◆ **WHAT THE TASK REQUIRES**:
All lines with the word "None" must be pulled from the entries below.

◆ **Saved entries**:

(* ===== verification/StackFacts.v ===== *)
(** * The stack trie computes the root of the trie

    [strep]: a partly hashed stack trie represents a tree, open along the path of the last
    key. Inserting a later key is insertion into the tree, hashing gives the tree's hash,
    and the callback has seen every node that is not embedded. *)
From Stdlib Require Import ZArith Lia.
From Stdlib Require Strings.Byte.
From stdpp Require Import base tactics decidable list numbers gmap.
From S2P Require Import Prelude Keccak Common Rlp HexKeys RadixTree Trie TrieFacts TrieMap TrieStore StackTrie.

(** [l] sorts before [k] and is not a prefix of it. *)
Definition before (l k : bytes) : Prop :=
  ∃ p x y rl rk, l = p ++ x :: rl ∧ k = p ++ y :: rk ∧ b2z x < b2z y.

(** Every node of [t] at path [p] that is stored on its own was written. *)
Definition recorded (E : list written) (p : bytes) (t : tree) : Prop :=
  ∀ q s, node_at p t q s → wf s → (32 <= length (tenc s))%nat ∨ q = [] → (q, thash s, tenc s) ∈ E.

(** A child to the left of the open one. *)
Definition closed (E : list written) (p : bytes) (c : option stNode) (t : tree) : Prop :=
  match c with
  | None => t = TNil
  | Some (hashedNode v) => wf t ∧ v = tref false t ∧ recorded E p t
  | Some _ => False
  end.

Inductive strep (E : list written) : bytes → stNode → tree → bytes → Prop :=
| strep_leaf p k v : strep E p (leafNode k v) (TShort (k ++ [Byte.x10]) (TValue v)) k
| strep_ext p k c t l : is_full t → strep E (p ++ k) c t l → strep E p (extNode k c) (TShort k t) (k ++ l)
| strep_branch p ch ts x c t l :
    length ch = 16%nat → ts !! 16%nat = Some TNil → is_nibble x →
    ch !! nib x = Some (Some c) → ts !! nib x = Some t → strep E (p ++ [x]) c t l →
    (∀ i c t, (i < nib x)%nat → ch !! i = Some c → ts !! i = Some t → closed E (p ++ [z2b (Z.of_nat i)]) c t) →
    (∀ i c t, (nib x < i)%nat → ch !! i = Some c → ts !! i = Some t → c = None ∧ t = TNil) →
    strep E p (branchNode ch) (TFull ts) (x :: l).

Lemma recorded_mono E E' p t : E ⊆ E' → recorded E p t → recorded E' p t.
Proof. intros HE Hr q s Hq Hw Hl. by apply HE, Hr. Qed.

Lemma closed_mono E E' p c t : E ⊆ E' → closed E p c t → closed E' p c t.
Proof. intros HE. destruct c as [[]|]; cbn; try done. intros (? & ? & ?). split_and!; [done..|]. by eapply recorded_mono. Qed.

Lemma strep_mono E E' p st t l : E ⊆ E' → strep E p st t l → strep E' p st t l.
Proof.
  intros HE. induction 1 as [|p k c t l Hf _ IH|p ch ts x c t l ? ? ? ? ? _ IH Hcl Hop]; [constructor | by constructor|].
  eapply strep_branch; eauto. intros. eapply closed_mono; [done|]. eauto.
Qed.

Lemma recorded_trivial E p t : ¬ is_branching t → recorded E p t.
Proof. intros Hn q s Hq Hw _. destruct t; [inversion Hq; subst; destruct Hw.. | by destruct Hn | by destruct Hn]. Qed.

(** ** Hashing *)

Definition hash_spec (E : list written) (p : bytes) (st : stNode) (t : tree) : Prop :=
  ∃ ev, sthash st p = Ok (tref (bool_decide (p = [])) t, ev) ∧ recorded (E ++ ev) p t.

Lemma store_blob_tree p t :
  ∃ ev, store_blob p (tenc t) = (tref (bool_decide (p = [])) t, ev) ∧
        ((32 <= length (tenc t))%nat ∨ p = [] → (p, thash t, tenc t) ∈ ev).
Proof.
  unfold store_blob, tref, hashData. fold (thash t). rewrite BytesToHash_id by apply length_thash.
  destruct p as [|x p]; cbn [length].
  - rewrite decide_False by lia. rewrite bool_decide_true by done. eexists. split; [by case_decide|]. intros _. left.
  - rewrite bool_decide_false by done. destruct (decide (length (tenc t) < 32)%nat).
    + rewrite decide_True by lia. eexists. split; [done|]. intros [|]; [lia | done].
    + rewrite decide_False by lia. eexists. split; [done|]. intros _. left.
Qed.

◆ **ANSWER TO THIS EXERCISE**:
  | None => t = TNil
    (∀ i c t, (nib x < i)%nat → ch !! i = Some c → ts !! i = Some t → c = None ∧ t = TNil) →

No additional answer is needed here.